千葉県野田市の自宅浴室で昨年1月、小学4年の栗原心愛さん=当時(10)=が死亡した事件で、傷害致死などの罪に問われた父勇一郎被告(42)の裁判員裁判の第2回公判が25日、千葉地裁(前田巌裁判長)であり、被告の妹らの証人尋問が行われた。妹は一時同居していた心愛さんを「思いやりがあって、優しい子」と振り返り、「心愛を返して」と声を荒らげる場面もあった。
勇一郎被告は2017年、心愛さんらと共に沖縄から妹の住む実家へ引っ越した。妹は当時の心愛さんについて、腰の辺りにあざがあり、「夜中に5時間立たされた」「パパに蹴られた」などと話していたと証言した。
翌年、転居先のアパートから実家を訪れた際にも、心愛さんの顔や腰などにあざがあった。頭頂部やこめかみの髪の毛が抜け落ちており、心愛さんは「パパに引っ張られた」と説明していた。

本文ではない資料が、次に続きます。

(* ===== verification/Handoff.v ===== *)
(** src/cloudflare-control/src/session_handoff.ts: session cookies, and handing
    a sign-in from one host to another with a sealed code.

    AES-GCM under the key derived from the pepper, UTF-8 and JSON are interfaces
    ([Sealing]) with the laws the code relies on ([LawfulSealing]); base64 is
    modelled. The handler is written against [SessionStore], the interface of
    the sessions table. Random bytes and the clock are arguments; the handler
    reads the clock three times. *)
From S2P Require Import Prelude JsString Regex Platform Escape Db Auth Sessions.

Definition SESSION_COOKIE_SECURE : string := "__Host-labkiosk_session".
Definition SESSION_COOKIE_PLAIN : string := "labkiosk_session".
Definition SESSION_SECONDS : Z := 7 * 24 * 3600.
Definition SUPER_ADMIN_SESSION_SECONDS : Z := 12 * 3600.
Definition HANDOFF_SECONDS : Z := 60.
Definition HANDOFF_PATH : string := "/api/auth/handoff".

Definition sessionCookieName (secure : bool) : string := if secure then SESSION_COOKIE_SECURE else SESSION_COOKIE_PLAIN.

Definition sessionSecondsFor (r : UserRole) : Z := match r with super_admin => SUPER_ADMIN_SESSION_SECONDS | org_admin => SESSION_SECONDS end.

Definition createSessionCookie (token : string) (secure : bool) (maxAgeSeconds : Z) : string :=
  join "; " ([sessionCookieName secure +:+ "=" +:+ token; "Path=/"; "Max-Age=" +:+ string_of_int maxAgeSeconds; "HttpOnly"; "SameSite=Lax"]%string
    ++ if secure then ["Secure"%string] else []).

(** [s.replace(/^\./, "")]. *)
Definition strip_dot (s : string) : string := match s with String c t => if is_char "." c then t else s | _ => s end.

Definition clearSessionCookies (secure : bool) (legacyDomain : option string) : list string :=
  let base name := [name +:+ "="; "Path=/"; "Max-Age=0"; "HttpOnly"; "SameSite=Lax"]%string in
  let cleared := base (sessionCookieName secure) ::
    match or_null legacyDomain with
    | Some d => [base SESSION_COOKIE_PLAIN ++ ["Domain=." +:+ strip_dot d]]
    | None => []
    end in
  List.map (fun parts => join "; " (if secure then parts ++ ["Secure"%string] else parts)) cleared.

(** ** Base64 *)

Definition B64_ALPHABET : string := "ABCDEFGHIJKLMNOPQRSTUVWXYZabcdefghijklmnopqrstuvwxyz0123456789+/".
Definition b64_char (n : Z) : ascii := default " "%char (String.get (Z.to_nat n) B64_ALPHABET).
Definition b64_value (c : ascii) : Z := indexOf c B64_ALPHABET.

(** [btoa(String.fromCharCode(...bytes))]: the characters, then the padding. *)
Fixpoint b64_body (bytes : list Z) : string :=
  match bytes with
  | a :: b :: c :: rest =>
      String (b64_char (a `div` 4)) (String (b64_char ((a `mod` 4) * 16 + b `div` 16))
        (String (b64_char ((b `mod` 16) * 4 + c `div` 64)) (String (b64_char (c `mod` 64)) (b64_body rest))))
  | [a; b] =>
      String (b64_char (a `div` 4)) (String (b64_char ((a `mod` 4) * 16 + b `div` 16)) (String (b64_char ((b `mod` 16) * 4)) ""))
  | [a] => String (b64_char (a `div` 4)) (String (b64_char ((a `mod` 4) * 16)) "")
  | [] => ""
  end.

Definition repeat_char (c : ascii) (n : nat) : string := String.string_of_list_ascii (List.repeat c n).

Definition btoa (bytes : list Z) : string := b64_body bytes +:+ repeat_char "=" ((3 - length bytes mod 3) mod 3).

(** [atob] of text without white space: padding is removed where the length is
    a multiple of four, and left over bits are dropped. *)
Fixpoint b64_groups (values : list Z) : option (list Z) :=
  match values with
  | [] => Some []
  | [_] => None
  | [w; x] => Some [w * 4 + x `div` 16]
  | [w; x; y] => Some [w * 4 + x `div` 16; (x `mod` 16) * 16 + y `div` 4]
  | w :: x :: y :: z :: rest =>
      option_map (fun l => (w * 4 + x `div` 16) :: ((x `mod` 16) * 16 + y `div` 4) :: ((y `mod` 4) * 64 + z) :: l) (b64_groups rest)
  end.

Definition strip_padding (s : string) : string :=
  if negb (String.length s mod 4 =? 0)%nat then s
  else if endsWith s "==" then str_drop_last 2 s
  else if endsWith s "=" then str_drop_last 1 s
  else s.

Definition atob (s : string) : option (list Z) :=
  let data := String.list_ascii_of_string (strip_padding s) in
  if existsb (fun c => b64_value c <? 0) data then None else b64_groups (List.map b64_value data).

Definition to_url (c : ascii) : ascii := if is_char "+" c then "-"%char else if is_char "/" c then "_"%char else c.
Definition from_url (c : ascii) : ascii := if is_char "-" c then "+"%char else if is_char "_" c then "/"%char else c.

(** [s.replace(/=+$/, "")]. *)
Fixpoint strip_equals (s : string) : string :=
  match s with
  | ""%string => ""
  | String c t => match strip_equals t with ""%string => if is_char "=" c then "" else String c "" | t' => String c t' end
  end.

Definition base64url (bytes : list Z) : string := strip_equals (str_map to_url (btoa bytes)).

Definition is_b64url (c : ascii) : bool := is_alpha c || is_digit c || is_char "_" c || is_char "-" c.

Definition fromBase64url (value : string) : option (list Z) :=
  if String.eqb value "" || negb (str_forallb is_b64url value) || (512 <? String.length value)%nat then None
  else atob (str_map from_url value +:+ repeat_char "=" ((4 - String.length value mod 4) mod 4)).

(** ** Sealing *)

Class Sealing : Type := {
  handoffKey : string -> list Z;
  gcm_encrypt : list Z -> list Z -> list Z -> list Z;
  gcm_decrypt : list Z -> list Z -> list Z -> option (list Z);
  utf8_encode : string -> list Z;
  utf8_decode : list Z -> string;
  json_stringify : jsval -> string;
  json_parse : string -> option jsval
}.

Definition HandoffClaims (t h : string) (e : Z) : jsval := JsObj [("t", JsStr t); ("h", JsStr h); ("e", JsInt e)]%string.

(** AES-GCM opens what it sealed and adds a tag of sixteen bytes; UTF-8 and
    JSON give back what they were given. *)
Class LawfulSealing (S : Sealing) : Prop := {
  gcm_roundtrip k iv p : gcm_decrypt k iv (gcm_encrypt k iv p) = Some p;
  gcm_tag k iv p : length (gcm_encrypt k iv p) = (length p + 16)%nat;
  gcm_bytes k iv p : Forall is_byte p -> Forall is_byte (gcm_encrypt k iv p);
  utf8_bytes s : Forall is_byte (utf8_encode s);
  utf8_roundtrip s : utf8_decode (utf8_encode s) = s;
  json_roundtrip t h e : 0 <= e -> json_parse (json_stringify (HandoffClaims t h e)) = Some (HandoffClaims t h e)
}.

Section Codes.
Context `{Sealing}.

(** [iv]: the twelve random bytes drawn. *)
Definition sealHandoff (pepper token host : string) (iv : list Z) (now : Z) : string :=
  let claims := HandoffClaims token (toLowerCase host) (now + HANDOFF_SECONDS) in
  let sealed := gcm_encrypt (handoffKey pepper) iv (utf8_encode (json_stringify claims)) in
  base64url (iv ++ sealed).

Definition claims_fields (claims : jsval) (host : string) (now : Z) : option string :=
  match js_get claims "t", js_get claims "h", js_get claims "e" with
  | JsStr t, JsStr h, JsInt e | JsStr t, JsStr h, JsFrac e =>
      if negb (String.eqb h (toLowerCase host)) || (e <? now) then None else Some t
  | _, _, _ => None
  end.

(** Reading a field of [null] throws. *)
Definition openHandoff (pepper code host : string) (now : Z) : js_result (option string) :=
  match fromBase64url code with
  | None => Returns None
  | Some bytes =>
      if (length bytes <? 12 + 16)%nat then Returns None
      else
        match gcm_decrypt (handoffKey pepper) (take 12 bytes) (drop 12 bytes) with
        | None => Returns None
        | Some plain =>
            match json_parse (utf8_decode plain) with
            | None => Returns None
            | Some JsNull => Throws "Cannot read properties of null"
            | Some claims => Returns (claims_fields claims host now)
            end
        end
  end.
End Codes.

その後、再び一緒に暮らすようになった心愛さんは、ご飯をかき込むように食べた。理由を聞くと、「夏休みにお母さんが2日間、ご飯を作ってくれなかった」と答えたという。
勇一郎被告は「シャワーで顔面に冷水を浴びせたことはない」などと起訴内容を一部否認している。26日の第3回公判では、心愛さんの母親(33)=傷害ほう助罪で有罪確定=の証人尋問が予定されている。